** Opening Material for this exercise block **
(** C20. What is closed holds nothing. In every state a daemon can reach, a
    server whose [Close] has returned has no goroutine left, neither the accept
    loop nor a handler, no connection, registered or not, no listener and no
    name in the file system; a daemon that has returned has only such servers.
    A server is closed only after the dispatcher was shut down. The counter
    [Close] waits for is never negative, and once it is zero no step of the
    server raises it again, as [sync.WaitGroup] demands. *)
Theorem close_drains n d :
  rtc daemon_step (new_daemon n) d ->
  (forall s, s ∈ servers d ->
     (closer s = CloseReturned -> released s) /\ (now_in d = Done -> released s) /\
     (closer s <> NotClosed -> shut s = true) /\
     forall s', server_step s s' -> 0 <= wg s /\ (wg s = 0 -> wg s' = 0)).
Proof.
  intros Hr s Hs. pose proof (reachable_daemon _ _ Hr) as Hi. destruct (Hi s Hs) as [Hsi Hd].
  split_and!; [by apply server_released|intros Hp; apply server_released; auto| |].
  - by apply (reachable_shut n d).
  - intros s' Hst. by apply total_waitgroup.
Qed.

(** When a later listener cannot be opened, the servers opened before it are
    closed without ever having been served: their [Close] waits for a [Serve]
    that is not called, and the daemon never returns the error. *)
Lemma listen_failure_hangs d :
  rtc daemon_step {| now_in := Stopping; servers := [new_server] |} d -> now_in d <> Done.
Proof.
  intros Hr.
  assert (Hd : daemon_inv d /\ (now_in d = Stopping \/ now_in d = ShutDown \/ now_in d = Closing) /\
    exists s, servers d = [s] /\ spawned s = false /\ serve s = NotServing).
  { eapply (rtc_keeps daemon_step (fun d => daemon_inv d /\
      (now_in d = Stopping \/ now_in d = ShutDown \/ now_in d = Closing) /\
      exists s, servers d = [s] /\ spawned s = false /\ serve s = NotServing)); [|exact Hr|].
    - clear. intros d d' Hs (Hi & Hp & s & Hss & Hsp & Hsv). split; [by eapply daemon_inv_step|].
      destruct Hs as [m ss|m ss|ss|ss|ss x Hin Hx|ss|ss|ss Hall|p ss j x x' Hl Hx]; cbn in *; try naive_solver.
      + subst ss. destruct (Hi s ltac:(by apply list_elem_of_here)) as [Hsi _].
        apply (inv_gone _ Hsi) in Hall; [|by apply list_elem_of_here]. destruct Hall. congruence.
      + split; [done|]. subst ss. destruct j as [|j]; cbn in Hl; [|done]. simplify_eq.
        exists x'. split; [done|]. destruct (step_flags _ _ Hx) as (-> & _ & _). split; [done|].
        destruct Hx; cbn in *; congruence.
    - split; [|split; [auto|by eexists]]. intros s [->|Hs]%elem_of_cons; [|by apply elem_of_nil in Hs].
      split; [apply server_inv_new|done]. }
  destruct Hd as (_ & [->|[->| ->]] & _); done.
Qed.

(** *** Witnesses *)

(** One server with one client that has sent a request, when the signal comes. *)
Definition demo_served : server :=
  put_handler 7 (Reading 1) (register 7 (set_serve (Accepted 7) 0
    (set_open ({[7%nat]} ∪ ∅) (set_serve Accepting 0 (spawn new_server))))).
Definition demo_running : daemon := {| now_in := Running; servers := [demo_served] |}.
Definition demo_closing : daemon :=
  {| now_in := Closing; servers := [start_close (shutdown demo_served)] |}.

Lemma demo_runs : rtc daemon_step (new_daemon 1) demo_running.
Proof.
  eapply rtc_l; [apply d_listen|]. eapply rtc_l; [apply d_run|].
  eapply rtc_l; [apply (d_server _ _ 0 (spawn new_server)); [done|by apply srv_serve]|].
  eapply rtc_l; [eapply (d_server _ _ 0); [done|by apply (srv_accept _ 7)]|].
  eapply rtc_l; [eapply (d_server _ _ 0); [done|by apply (srv_register _ 7)]|].
  eapply rtc_l; [eapply (d_server _ _ 0); [done|by apply (srv_deliver _ 7 0)]|].
  apply rtc_refl.
Qed.

Lemma demo_closes : rtc daemon_step demo_running demo_closing.
Proof.
  eapply rtc_l; [apply d_signal|]. eapply rtc_l; [apply d_shutdown|]. eapply rtc_l; [apply d_close|]. apply rtc_refl.
Qed.

Lemma close_terminates_witness :
  (exists d', daemon_step demo_closing d' /\ own_daemon_step demo_closing d') \/ hung_daemon demo_closing.
Proof. apply (close_terminates 1 demo_running demo_closing demo_runs eq_refl demo_closes eq_refl). Defined.

(** The same server when its client has asked for a session and the dial does
    not return: [Close] has done its parts and waits. *)
Definition demo_hung : server :=
  set_closer true false false CloseWaiting (set_open ∅
    (accept_fails (set_closer true false false PathRemoved
      (start_close (shutdown (put_handler 7 (Outside 0) (put_handler 7 (Dispatching 0) demo_served))))))).
Definition demo_waits : daemon := {| now_in := Closing; servers := [demo_hung] |}.

Lemma demo_hangs : rtc daemon_step demo_running demo_waits.
Proof.
  eapply rtc_l; [apply (d_server _ _ 0 demo_served); [done|by apply (srv_take _ 7 0)]|].
  eapply rtc_l; [eapply (d_server _ _ 0); [done|by apply (srv_call _ 7 0)]|].
  eapply rtc_l; [apply d_signal|]. eapply rtc_l; [apply d_shutdown|]. eapply rtc_l; [apply d_close|].
  eapply rtc_l; [eapply (d_server _ _ 0); [done|by apply srv_close_quit]|].
  eapply rtc_l; [eapply (d_server _ _ 0); [done|by apply srv_close_listener]|].
  eapply rtc_l; [eapply (d_server _ _ 0); [done|by apply srv_close_path]|].
  eapply rtc_l; [eapply (d_server _ _ 0); [done|by apply srv_accept_fails]|].
  eapply rtc_l; [eapply (d_server _ _ 0); [done|by apply srv_close_conns]|].
  apply rtc_refl.
Qed.

(** A dial that does not return (it has no timeout, and its context is never
    cancelled) holds the shutdown of the daemon for good: the dispatcher is
    shut down, [Close] waits, and no step of the daemon's own is left. *)
Lemma hung_dial_blocks_shutdown :
  rtc daemon_step (new_daemon 1) demo_waits /\ now_in demo_waits = Closing /\ shut demo_hung = true /\
  hung demo_hung /\ forall d', daemon_step demo_waits d' -> ~ own_daemon_step demo_waits d'.
Proof.
  assert (Hr : rtc daemon_step (new_daemon 1) demo_waits) by exact (rtc_trans demo_runs demo_hangs).
  assert (Hh : hung demo_hung).
  { split_and!; [done|done|by apply (bool_decide_unpack _); vm_compute|].
    assert (E : handlers demo_hung = {[7%nat := Outside 0]}) by (vm_compute; reflexivity).
    rewrite E. by apply map_Forall_singleton. }
  split_and!; [done|done|done|done|]. intros d' Hd Hown.
  pose proof (reachable_daemon _ _ Hr) as Hi.
  destruct (Hi demo_hung (list_elem_of_here _ _)) as [Hsi _].
  destruct Hown as [(i & s & s' & Hs & Hst & _)|[_ ->]].
  - destruct i as [|i]; [|done]. injection Hs as <-. by apply (hung_stays demo_hung s').
  - pose proof (reachable_daemon 1 _ (rtc_r _ _ _ Hr Hd)) as Hi'.
    by destruct (Hi' demo_hung (list_elem_of_here _ _)) as [_ Hx]; specialize (Hx eq_refl).
Qed.

(** The same server when it has closed, with the request answered first. *)
Definition demo_drained : server :=
  set_closer true false false CloseReturned
    (finish 7 (cleanup 7 (put_handler 7 Cleaning (put_handler 7 (Reading 0) (put_handler 7 (Dispatching 0)
      (accept_fails (set_closer true false false CloseWaiting (set_open ∅ (start_close (shutdown demo_served)))))))))).
Definition demo_done : daemon := {| now_in := Done; servers := [demo_drained] |}.

Lemma demo_drains : rtc server_step (start_close (shutdown demo_served)) demo_drained.
Proof.
  eapply rtc_l; [by apply srv_close_quit|]. eapply rtc_l; [by apply srv_close_listener|].
  eapply rtc_l; [by apply srv_close_path|]. eapply rtc_l; [by apply srv_close_conns|].
  eapply rtc_l; [by apply srv_accept_fails|]. eapply rtc_l; [by apply (srv_take _ 7 0)|].
  eapply rtc_l; [by apply (srv_answer _ 7 0)|]. eapply rtc_l; [by apply (srv_hang_up _ 7 0)|].
  eapply rtc_l; [by apply (srv_cleanup _ 7)|]. eapply rtc_l; [by apply (srv_finish _ 7)|].
  eapply rtc_l; [by apply srv_close_return|]. apply rtc_refl.
Qed.

Lemma demo_ends : rtc daemon_step demo_closing demo_done.
Proof.
  eapply (rtc_trans (y := {| now_in := Closing; servers := [demo_drained] |})).
  - apply (rtc_congruence (R := server_step) (fun s => {| now_in := Closing; servers := [s] |})), demo_drains.
    intros s s' Hs. by apply (d_server Closing [s] 0 s s').
  - apply rtc_once, d_closed. by intros s ->%list_elem_of_singleton.
Qed.

Lemma close_drains_witness : released demo_drained.
Proof.
  destruct (close_drains 1 demo_done (rtc_trans demo_runs (rtc_trans demo_closes demo_ends)) demo_drained
    ltac:(by apply list_elem_of_here)) as (_ & H & _). by apply H.
Defined.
** Closing Material for this exercise block **
_Task to complete_: Take the records above and return, word for word, only the lines that fall from the line with "destruct Hd as" to the line with "servers := [start_close", both of them included.

_Reply_:
  destruct Hd as (_ & [->|[->| ->]] & _); done.
Qed.

(** *** Witnesses *)

(** One server with one client that has sent a request, when the signal comes. *)
Definition demo_served : server :=
  put_handler 7 (Reading 1) (register 7 (set_serve (Accepted 7) 0
    (set_open ({[7%nat]} ∪ ∅) (set_serve Accepting 0 (spawn new_server))))).
Definition demo_running : daemon := {| now_in := Running; servers := [demo_served] |}.
Definition demo_closing : daemon :=
  {| now_in := Closing; servers := [start_close (shutdown demo_served)] |}.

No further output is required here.